Jérôme, c’est un pote de vingt ans. Jérôme c’est ma jeunesse. Jérôme c’est l’avenue Niel. Jérôme était le plus brillant d’entre nous, celui qui avait le mode de pensée le plus sophistiqué, Jérôme était un intellectuel. Jérôme n’a rempli aucun contrat social ou si, à sa manière, loin de ce qu’on avait imaginé.

 

-« Et c’est même pas de sa faute… »

 

C’est ce qu’on s’est dit un peu bêtement. Yvan au téléphone, bouleversé ; Adri retournée. Jérôme a fait tant de conneries. Jérôme l’a échappé belle tant de fois et Jérôme a fait tant d’échappées belles… On n’arrivait plus à suivre ses choix. Je n’ai jamais vraiment été intime avec lui, dans une bande aussi tentaculaire, c’est compliqué de construire des liens forts avec tout le monde, mais Jérôme était là : son rire envahissant, sa voix de stentor, son corps qui prenait tant de place parfois. Jérôme se baigne un premier janvier. Jérôme part vivre au Sénégal. En Bretagne. Ici ; ailleurs. Jérôme revient, s’en va, repart, jamais en place.

 

Comme un petit miracle, j’avais échangé la semaine dernière avec lui alors que ça devait faire deux ans que c’était plus le cas.
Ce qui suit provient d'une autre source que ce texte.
Definition from_dict (data : value) : result t :=
  match data with
  | VDict d =>
      match default (VList []) (dict_get "playlists" d) with
      | VList l => ps <-- mapM Playlist.from_dict l ;; Ok (init ps)
      | VNone | VBool _ | VInt _ => Raise TypeError
      | VStr s => if String.eqb s EmptyString then Ok (init []) else Raise TypeError
      | VDict [] => Ok (init [])
      | VDict _ => Raise TypeError
      end
  | _ => Raise AttributeError
  end.

(** The test of the filtering loop,
    [playlist.is_active(current_time) and playlist.plugins], with the
    loop's [except Exception: continue]. *)
Definition qualifies (current_time : string) (playlist : Playlist.t) : bool :=
  match
    try_except
      (b <-- Playlist.is_active playlist current_time ;;
       Ok (b && match Playlist.plugins playlist with
                | [] => false
                | _ => true
                end))
      (Ok false)
  with
  | Ok b => b
  | Raise _ => false
  end.

Definition keyed (ip : nat * Playlist.t) : result (sort_key * (nat * Playlist.t)) :=
  priority <-- Playlist.get_priority ip.2 ;;
  Ok ((priority, Playlist.name ip.2), ip).

Definition _calculate_active_playlist (self : t) (current_datetime : datetime)
  : result (option nat) :=
  match playlists self with
  | [] => Ok None
  | _ =>
      let current_time := strftime_HM (dtime current_datetime) in
      let active_playlists :=
        List.filter (fun ip => qualifies current_time ip.2)
          (imap (fun i p => (i, p)) (playlists self)) in
      match active_playlists with
      | [] => Ok None
      | first :: _ =>
          try_except
            (keys <-- mapM keyed active_playlists ;;
             Ok (fst <$> (snd <$> head (sort_by_key keys))))
            (Ok (Some first.1))
      end
  end.

Definition determine_active_playlist (self : t) (current_datetime : pyobj)
  : t * result (option nat) :=
  if negb (has_strftime current_datetime) then (self, Ok None) else
  match current_datetime with
  | ODatetime now =>
      let cache_key := strftime_HM (dtime now) in
      let hit :=
        match _cache_expiry self with
        | Some expiry =>
            if datetime_lt now expiry
            then _active_playlist_cache self !! cache_key
            else None
        | None => None
        end in
      match hit with
      | Some cached_playlist => (self, Ok cached_playlist)
      | None =>
          match _calculate_active_playlist self now with
          | Raise e => (self, Raise e)
          | Ok active_playlist =>
              let cache := {[ cache_key := active_playlist ]} in
              match add_minute now with
              | Ok expiry =>
                  (mk (playlists self) cache (Some expiry),
                   Ok active_playlist)
              | Raise e =>
                  (mk (playlists self) cache (_cache_expiry self), Raise e)
              end
          end
      end
  | OTime t =>
      (* [strftime] works on a time.  With an expiry set, the comparison
         [time < datetime] raises [TypeError].  Without one the playlist is
         computed ([_calculate_active_playlist] reads its argument through
         [strftime("%H:%M")] only, which is that of any datetime with this
         time of day) and stored, and then [time + timedelta] raises
         [TypeError]. *)
      let cache_key := strftime_HM t in
      match _cache_expiry self with
      | Some _ => (self, Raise TypeError)
      | None =>
          match _calculate_active_playlist self (mk_datetime MINORDINAL t) with
          | Raise e => (self, Raise e)
          | Ok active_playlist =>
              (mk (playlists self) {[ cache_key := active_playlist ]}
                 (_cache_expiry self),
               Raise TypeError)
          end
      end
  | ONone | OStr _ | OInt _ => (self, Ok None)
  end.

Definition get_active_playlist_name (self : t) (current_datetime : datetime)
  : t * result (option string) :=
  match determine_active_playlist self (ODatetime current_datetime) with
  | (self', Ok (Some i)) =>
      (self', Ok (Playlist.name <$> playlists self' !! i))
  | (self', Ok None) => (self', Ok None)
  | (self', Raise e) => (self', Raise e)
  end.

(** The loop of [find_plugin] over the playlists still to visit. *)
Fixpoint find_plugin_in (playlists : list Playlist.t)
    (plugin_id instance : string) : option PluginInstance.t :=
  match playlists with
  | [] => None
  | playlist :: rest =>
      match Playlist.find_plugin playlist plugin_id instance with
      | Some plugin => Some plugin
      | None => find_plugin_in rest plugin_id instance
      end
  end.

Definition find_plugin (self : t) (plugin_id instance : string)
  : option PluginInstance.t :=
  find_plugin_in (playlists self) plugin_id instance.

(** The static method [should_refresh(latest_refresh, interval_seconds,
    current_time)]; [latest_refresh] is a datetime or [None]. *)
Definition should_refresh (latest_refresh : option datetime)
    (interval_seconds : value) (current_time : datetime) : result bool :=
  match latest_refresh with
  | None => Ok true
  | Some latest =>
      let elapsed := datetime_sub current_time latest in
      td <-- timedelta_seconds interval_seconds ;;
      Ok (td <=? elapsed)
  end.

End PlaylistManager.

(** ** class RefreshInfo

    The attributes are stored and returned as they are given, so each is
    any value. *)

Module RefreshInfo.

Record t : Type := mk
  { refresh_time : value;
    image_hash : value;
    refresh_type : value;
    plugin_id : value;
    playlist : value;
    plugin_instance : value }.

(** [__init__(refresh_type, plugin_id, refresh_time, image_hash,
    playlist=None, plugin_instance=None)] *)
Definition init (refresh_type plugin_id refresh_time image_hash : value)
    (playlist plugin_instance : option value) : t :=
  mk refresh_time image_hash refresh_type plugin_id
     (default VNone playlist) (default VNone plugin_instance).

Definition get_refresh_datetime `{DatetimeLib} (self : t)
  : result (option datetime) :=
  if truthy (refresh_time self) then
    match refresh_time self with
    | VStr s => d <-- fromisoformat s ;; Ok (Some d)
    | _ => Raise TypeError
    end
  else Ok None.

Definition to_dict (self : t) : value :=
  VDict
    ([ ("refresh_time", refresh_time self);
       ("image_hash", image_hash self);
       ("refresh_type", refresh_type self);
       ("plugin_id", plugin_id self) ]
     ++ (if truthy (playlist self) then [("playlist", playlist self)] else [])
     ++ (if truthy (plugin_instance self)
         then [("plugin_instance", plugin_instance self)] else [])).

Definition from_dict (data : value) : result t :=
  v_time <-- PluginInstance.get data "refresh_time" ;;
  v_hash <-- PluginInstance.get data "image_hash" ;;
  v_type <-- PluginInstance.get data "refresh_type" ;;
  v_id <-- PluginInstance.get data "plugin_id" ;;
  v_playlist <-- PluginInstance.get data "playlist" ;;
  v_instance <-- PluginInstance.get data "plugin_instance" ;;
  Ok (mk v_time v_hash v_type v_id v_playlist v_instance).

End RefreshInfo.

(** ** A parser to instantiate [DatetimeLib] in the examples

    It accepts the text [datetime.isoformat()] prints for a naive datetime
    with whole seconds, [YYYY-MM-DDTHH:MM:SS], and returns what
    [datetime.fromisoformat] returns on it. *)

Fixpoint read_digits (n : nat) (s : string) (acc : Z) : option (Z * string) :=
  match n with
  | O => Some (acc, s)
  | S n' =>
      match s with
      | String c r =>
          if is_digit c then read_digits n' r (10 * acc + digit_val c) else None
      | EmptyString => None
      end
  end.

Definition expect (c : ascii) (s : string) : option string :=
  match s with
  | String c' r => if Ascii.eqb c c' then Some r else None
  | EmptyString => None
  end.

Definition is_leap (y : Z) : bool :=
  (y mod 4 =? 0) && (negb (y mod 100 =? 0) || (y mod 400 =? 0)).

Definition days_before_year (y : Z) : Z :=
  (y - 1) * 365 + (y - 1) / 4 - (y - 1) / 100 + (y - 1) / 400.

Definition days_in_month (y m : Z) : Z :=
  if m =? 2 then (if is_leap y then 29 else 28)
  else if (m =? 4) || (m =? 6) || (m =? 9) || (m =? 11) then 30 else 31.

Fixpoint days_before_month (y : Z) (m : nat) : Z :=
  match m with
  | O | S O => 0
  | S m' => days_before_month y m' + days_in_month y (Z.of_nat m')
  end.

Definition ymd2ord (y m d : Z) : Z :=
  days_before_year y + days_before_month y (Z.to_nat m) + d.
Je le vois encore maintenant sur un réseau social ; son commentaire. Je l’avais remercié :

 

« Merci Jérôme pour ton soutien ! »
« Depuis toujours Nat »

 

Mais Jérôme est mort hier soir. Je le répète encore et encore parce que son absence, il va d’abord falloir que je l’apprenne par coeur avant de la réaliser. Toute la tendresse que j’éprouve à son égard flottait loin du quotidien.

 

Et me voilà en train de chialer comme une conne. Et me voilà en train d’écrire juste pour dire mon chagrin. Juste pour dire qu’il a existé. Juste pour dire que je pense à sa famille.

 

Il ne sera plus jamais là et le temps et le monde n’ont même pas cessé de tourner ne serait-ce qu’une seconde.

 

Jérôme est mort hier soir.

 


Je ne sais même pas pourquoi je mets ce morceau. J’en sais rien, j’aurais pu trouver plus adapté, j’imagine. C’est le seul qui me soit venu. Un vieux revival des années 90, un morceau qui compte. Un souvenir.